(** C4. Let the lookup find a window (non-zero handle [hwnd]), and let
    the host answer the window calls.  [switch_to_game] first shows the
    window with command 9 (restore), then requests the foreground.
    - If that request is granted (non-zero answer), the method returns
      true and these were its only calls.
    - If it is refused (answer 0), the method shows the window with
      command 6 (minimize), then with command 9 (restore), and requests
      the foreground a second and last time.  Granted, the method returns
      true; refused again, the internal error is caught, logged at error
      level when a logger is present, and the method returns false.
    In each case the library calls of the run are exactly those listed,
    with the answers of the host, and the host is left as the last call
    left it. *)
Theorem focus_protocol (s : state W) (hwnd : Z) (w1 : W) :
  os _ (FindWindow (window_class (self s)) (window_name (self s))) (world s)
    = (Ok hwnd, w1) ->
  hwnd <> 0 ->
  let r := switch_to_game reliable os s in
  let lookup :=
    Ev (FindWindow (window_class (self s)) (window_name (self s))) (Ok hwnd) in
  forall a1 w2 g1 w3,
    os _ (ShowWindow hwnd 9) w1 = (Ok a1, w2) ->
    os _ (SetForegroundWindow hwnd) w2 = (Ok g1, w3) ->
    (g1 <> 0 ->
       result r = Ok true /\
       os_events (events r)
       = [lookup; Ev (ShowWindow hwnd 9) (Ok a1);
          Ev (SetForegroundWindow hwnd) (Ok g1)] /\
       world (final r) = w3) /\
    (g1 = 0 ->
       forall a2 w4 a3 w5 g2 w6,
         os _ (ShowWindow hwnd 6) w3 = (Ok a2, w4) ->
         os _ (ShowWindow hwnd 9) w4 = (Ok a3, w5) ->
         os _ (SetForegroundWindow hwnd) w5 = (Ok g2, w6) ->
         os_events (events r)
         = [lookup; Ev (ShowWindow hwnd 9) (Ok a1);
            Ev (SetForegroundWindow hwnd) (Ok 0);
            Ev (ShowWindow hwnd 6) (Ok a2);
            Ev (ShowWindow hwnd 9) (Ok a3);
            Ev (SetForegroundWindow hwnd) (Ok g2)] /\
         world (final r) = w6 /\
         (g2 <> 0 -> result r = Ok true) /\
         (g2 = 0 ->
            result r = Ok false /\
            log_lines (events r) =
              match logger (self s) with
              | Some _ =>
                  [(ERROR,
                    "激活游戏窗口时发生错误：Failed to set window foreground")]
              | None => []
              end)).
Proof.
  intros Hlookup Hfound r lookup a1 w2 g1 w3 Hshow Hfocus.
  subst r lookup.
  destruct s as [[gp pn wn wc lg] w0]. cbn in Hlookup |- *.
  apply Z.eqb_neq in Hfound.
  unfold_methods. unfold SW_RESTORE, SW_MINIMIZE.
  cbn. rewrite Hlookup. cbn. rewrite Hfound. cbn.
  rewrite Hshow. cbn. rewrite Hfocus. cbn.
  split.
  - intros Hg. apply Z.eqb_neq in Hg. rewrite Hg. cbn.
    destruct lg; cbn; repeat split.
  - intros ->. cbn.
    intros a2 w4 a3 w5 g2 w6 Hmin Hrestore Hretry.
    rewrite Hmin. cbn. rewrite Hrestore. cbn. rewrite Hretry. cbn.
    destruct (g2 =? 0) eqn:Hg2; cbn.
    + apply Z.eqb_eq in Hg2. subst g2.
      destruct lg; cbn; repeat split; first [reflexivity | congruence].
    + apply Z.eqb_neq in Hg2.
      destruct lg; cbn; repeat split; first [reflexivity | congruence].
Qed.

(** C6. With action ["Exit"] or ["Loop"], and any delay, the run of
    [shutdown] is the run of [stop_game] and nothing more: same trace, same
    final state, no shell command, no sleep, and the result is true whatever
    [stop_game] returned.  For every action and delay, the trace of
    [shutdown] begins with the trace of [stop_game]. *)
Theorem shutdown_without_power_action (s : state W) (action : string) (delay : Z) :
  In action ["Exit"; "Loop"] ->
  let r := shutdown reliable os action delay s in
  (result r = Ok true /\
   events r = events (stop_game reliable os s) /\
   final r = final (stop_game reliable os s) /\
   system_commands (events r) = [] /\
   sleeps (events r) = []) /\
  (forall action' delay', exists rest,
      events (shutdown reliable os action' delay' s)
      = (events (stop_game reliable os s) ++ rest)%list).
Proof.
  intros Hin r. subst r.
  destruct (stop_game_returns s) as [b Hb].
  assert (Hno : negb (str_in action power_actions) = true)
    by (destruct Hin as [<-|[<-|[]]]; reflexivity).
  split.
  - unfold shutdown. rewrite (bind_ok _ _ _ _ Hb), Hno.
    cbn [result events final ret]. rewrite app_nil_r.
    repeat split.
    + apply stop_game_no_shell.
    + apply stop_game_no_sleep.
  - intros action' delay'. unfold shutdown.
    rewrite (bind_ok _ _ _ _ Hb). cbn [events]. eexists. reflexivity.
Qed.

(** C3 (amended). For every non-negative delay, and in every run in which
    neither the delay sleep nor a power command raises: with action
    ["Sleep"], [shutdown] returns true and hands exactly three commands to
    the shell after the sleep has returned, in this order: hibernation off,
    suspend request, hibernation on; with action ["Shutdown"] or
    ["Hibernate"], exactly one command, after the sleep.  No shell command
    precedes the sleep. *)
Theorem shutdown_power_sequence (s : state W) (action : string) (delay : Z) :
  0 <= delay ->
  collect power_failure (events (shutdown reliable os action delay s)) = [] ->
  let r := shutdown reliable os action delay s in
  (action = "Sleep" ->
     result r = Ok true /\
     issued_after_delay delay
       ["powercfg -h off";
        "rundll32.exe powrprof.dll,SetSuspendState 0,1,0";
        "powercfg -h on"] (events r)) /\
  (action = "Shutdown" ->
     result r = Ok true /\
     issued_after_delay delay ["shutdown /s /t 0"] (events r)) /\
  (action = "Hibernate" ->
     result r = Ok true /\
     issued_after_delay delay ["shutdown /h"] (events r)).
Proof.
  intros Hdelay Hfail r. subst r.
  destruct (stop_game_returns s) as [b Hb].
  unfold shutdown in *. rewrite (bind_ok _ _ _ _ Hb) in *.
  pose proof (stop_game_no_shell s) as Hshell.
  pose proof (stop_game_no_power_failure s) as Hq.
  set (t0 := events (stop_game reliable os s)) in *.
  set (s1 := final (stop_game reliable os s)) in *.
  clearbody t0 s1. clear Hb b.
  apply Z.ltb_ge in Hdelay.
  destruct s1 as [[gp pn wn wc [l|]] w1].
  all: (split; [|split]); intros ->; revert Hfail.
  all: unfold_methods; cbn; rewrite Hdelay; cbn.
  all: repeat (os_step;
               [| intros H; exfalso; revert H;
                  rewrite ?collect_app, ?Hq; cbn; discriminate ]).
  all: intros _; split; [reflexivity|].
  all: match goal with a : unit |- _ => destruct a end.
  all: first [ apply (issued_after_delay_intro delay t0 [_])
             | apply (issued_after_delay_intro delay t0 []) ];
       solve [ exact Hshell | reflexivity ].
Qed.


(** ** The termination loop *)

(** One iteration: a process that fails either predicate receives no
    signal; one that passes both receives exactly one, unless opening the
    process handle already failed. *)
Lemma terminate_if_matching_step (target login : string) (timeout : Z)
      (owner : Z -> Res string) (p : process_info) (s : state W) :
  (forall pid w, fst (os _ (Username pid) w) = owner pid) ->
  let r := terminate_if_matching os target login timeout p s in
  if should_terminate target login owner p then
    (result r = Ok tt /\ terminated (events r) = [info_pid p]) \/
    (exists e, result r = Raise e /\
               (terminated (events r) = [] \/
                terminated (events r) = [info_pid p]))
  else terminated (events r) = [].
Proof.
  intros Hown r. subst r.
  unfold should_terminate, terminate_if_matching, name_contains.
  destruct (info_name p) as [name|]; cbn [andb]; [|reflexivity].
  destruct (PyStr.contains target name); cbn [andb]; [|reflexivity].
  unfold bind, perform, ret.
  pose proof (Hown (info_pid p) (world s)) as Ho.
  destruct (os _ (Username (info_pid p)) (world s)) as [[u|e] w1];
    cbn in Ho; rewrite <- Ho; cbn [owned_by]; [|reflexivity].
  destruct (String.eqb login (strip_domain u)); [|reflexivity].
  cbn.
  destruct (os _ (NewProcess (info_pid p)) w1) as [[[]|e] w2]; cbn;
    [|right; exists e; split; [reflexivity | left; reflexivity]].
  destruct (os _ (Terminate (info_pid p)) w2) as [[[]|e] w3]; cbn;
    [|right; exists e; split; [reflexivity | right; reflexivity]].
  destruct (os _ (Wait (info_pid p) timeout) w3) as [[code|e] w4]; cbn;
    [|right; exists e; split; [reflexivity | right; reflexivity]].
  left. split; reflexivity.
Qed.

Lemma terminate_loop_prefix (target login : string) (timeout : Z)
      (owner : Z -> Res string) (procs : list process_info) :
  (forall pid w, fst (os _ (Username pid) w) = owner pid) ->
  forall s,
    let r := for_each procs (terminate_if_matching os target login timeout) s in
    let matching :=
      map info_pid (filter (should_terminate target login owner) procs) in
    (exists n, terminated (events r) = firstn n matching) /\
    (result r = Ok tt -> terminated (events r) = matching).
Proof.
  intros Hown. induction procs as [|p ps IH]; intros s; cbv zeta.
  - cbn. split; [exists 0%nat; reflexivity | reflexivity].
  - cbn [for_each filter].
    pose proof (terminate_if_matching_step target login timeout owner p s Hown)
      as Hstep. cbv zeta in Hstep.
    destruct (result (terminate_if_matching os target login timeout p s))
      as [[]|e] eqn:Hres.
    + rewrite (bind_ok _ _ _ _ Hres). cbn [result events].
      unfold terminated in *. rewrite collect_app.
      destruct (IH (final (terminate_if_matching os target login timeout p s)))
        as [[n Hn] Hall].
      destruct (should_terminate target login owner p).
      * destruct Hstep as [[_ Hsig]|[e [Habs _]]]; [|discriminate].
        rewrite Hsig. cbn [map app]. split.
        -- exists (S n). cbn [firstn]. rewrite Hn. reflexivity.
        -- intros Hr. rewrite (Hall Hr). reflexivity.
      * rewrite Hstep. cbn [app]. split; [exists n; exact Hn | exact Hall].
    + rewrite (bind_raise _ _ _ _ Hres). cbn [result events].
      split; [|discriminate].
      destruct (should_terminate target login owner p).
      * destruct Hstep as [[Habs _]|[e' [_ [Hsig|Hsig]]]]; [discriminate| |];
          rewrite Hsig; [exists 0%nat | exists 1%nat]; reflexivity.
      * rewrite Hstep. exists 0%nat. reflexivity.
Qed.



(** ** [stop_game] against its termination loop *)

Lemma stop_game_run (s : state W) :
  let t := terminate_named_process os (process_name (self s)) 10 s in
  result (stop_game reliable os s) =
    Ok (match result t with Ok _ => true | Raise _ => false end) /\
  terminated (events (stop_game reliable os s)) = terminated (events t).
Proof.
  cbv zeta.
  unfold stop_game, try_except, log_info, log_error, bind, attr, emit, ret.
  cbn -[terminate_named_process].
  destruct (terminate_named_process os (process_name (self s)) 10 s)
    as [[[]|e] [[gp pn wn wc lg] w1] t1].
  all: cbn; destruct lg; cbn; unfold terminated; rewrite ?collect_app; cbn;
    rewrite ?app_nil_r; split; reflexivity.
Qed.

Lemma terminate_named_process_run (target : string) (timeout : Z)
      (s : state W) (login : string) (procs : list process_info) (w1 w2 : W) :
  os _ GetLogin (world s) = (Ok login, w1) ->
  os _ ProcessIter w1 = (Ok procs, w2) ->
  let loop := for_each procs (terminate_if_matching os target login timeout)
                       (MkState (self s) w2) in
  result (terminate_named_process os target timeout s) = result loop /\
  terminated (events (terminate_named_process os target timeout s))
  = terminated (events loop).
Proof.
  intros Hlogin Hiter. cbv zeta.
  unfold terminate_named_process, bind, perform.
  rewrite Hlogin. cbn -[for_each]. rewrite Hiter. cbn -[for_each].
  destruct (for_each procs _ _) as [r s2 t2]. split; reflexivity.
Qed.


(** The loop over a process table in which every name is readable and none
    contains the target. *)
Lemma terminate_loop_no_match (target login : string) (timeout : Z)
      (procs : list process_info) (s : state W) :
  forallb (fun p => match info_name p with
                    | Some name => negb (PyStr.contains target name)
                    | None => false
                    end) procs = true ->
  for_each procs (terminate_if_matching os target login timeout) s
  = MkRun (Ok tt) s [].
Proof.
  induction procs as [|p ps IH]; cbn [for_each forallb]; intros H.
  - reflexivity.
  - apply andb_true_iff in H. destruct H as [Hp Hps].
    unfold bind, terminate_if_matching at 1.
    destruct (info_name p) as [name|]; [|discriminate].
    apply negb_true_iff in Hp. rewrite Hp. cbn [ret].
    rewrite (IH Hps). reflexivity.
Qed.

(** C9. [stop_game] returns true exactly when [terminate_named_process]
    ran to its end without raising, and [terminate_named_process] has no
    other result than [None]; in particular, when the enumeration holds
    only processes with a readable name that does not contain the bound
    name, [stop_game] returns true and no process was signalled. *)
Theorem stop_game_true_without_signal (s : state W) (login : string)
        (procs : list process_info) (w1 w2 : W) :
  let t := terminate_named_process os (process_name (self s)) 10 s in
  (result t = Ok tt <-> result (stop_game reliable os s) = Ok true) /\
  (forall x, result t = Ok x -> x = tt) /\
  (os _ GetLogin (world s) = (Ok login, w1) ->
   os _ ProcessIter w1 = (Ok procs, w2) ->
   forallb (fun p => match info_name p with
                     | Some name =>
                         negb (PyStr.contains (process_name (self s)) name)
                     | None => false
                     end) procs = true ->
   result (stop_game reliable os s) = Ok true /\
   terminated (events (stop_game reliable os s)) = []).
Proof.
  cbv zeta. destruct (stop_game_run s) as [Hres Hsig]. rewrite Hres, Hsig.
  split; [|split].
  - destruct (result (terminate_named_process _ _ _ _)) as [[]|e];
      split; intros H; try reflexivity; discriminate.
  - intros []. reflexivity.
  - intros Hlogin Hiter Hnone.
    destruct (terminate_named_process_run (process_name (self s)) 10 s
                login procs w1 w2 Hlogin Hiter) as [Hr Ht].
    rewrite Hr, Ht, (terminate_loop_no_match _ _ _ _ _ Hnone).
    split; reflexivity.
Qed.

----------------

**REQUIRED ACTION:**
Report each line in the preceding entries that holds the string "filter".

**REPLY TO THE EXERCISE:**
      map info_pid (filter (should_terminate target login owner) procs) in
  - cbn [for_each filter].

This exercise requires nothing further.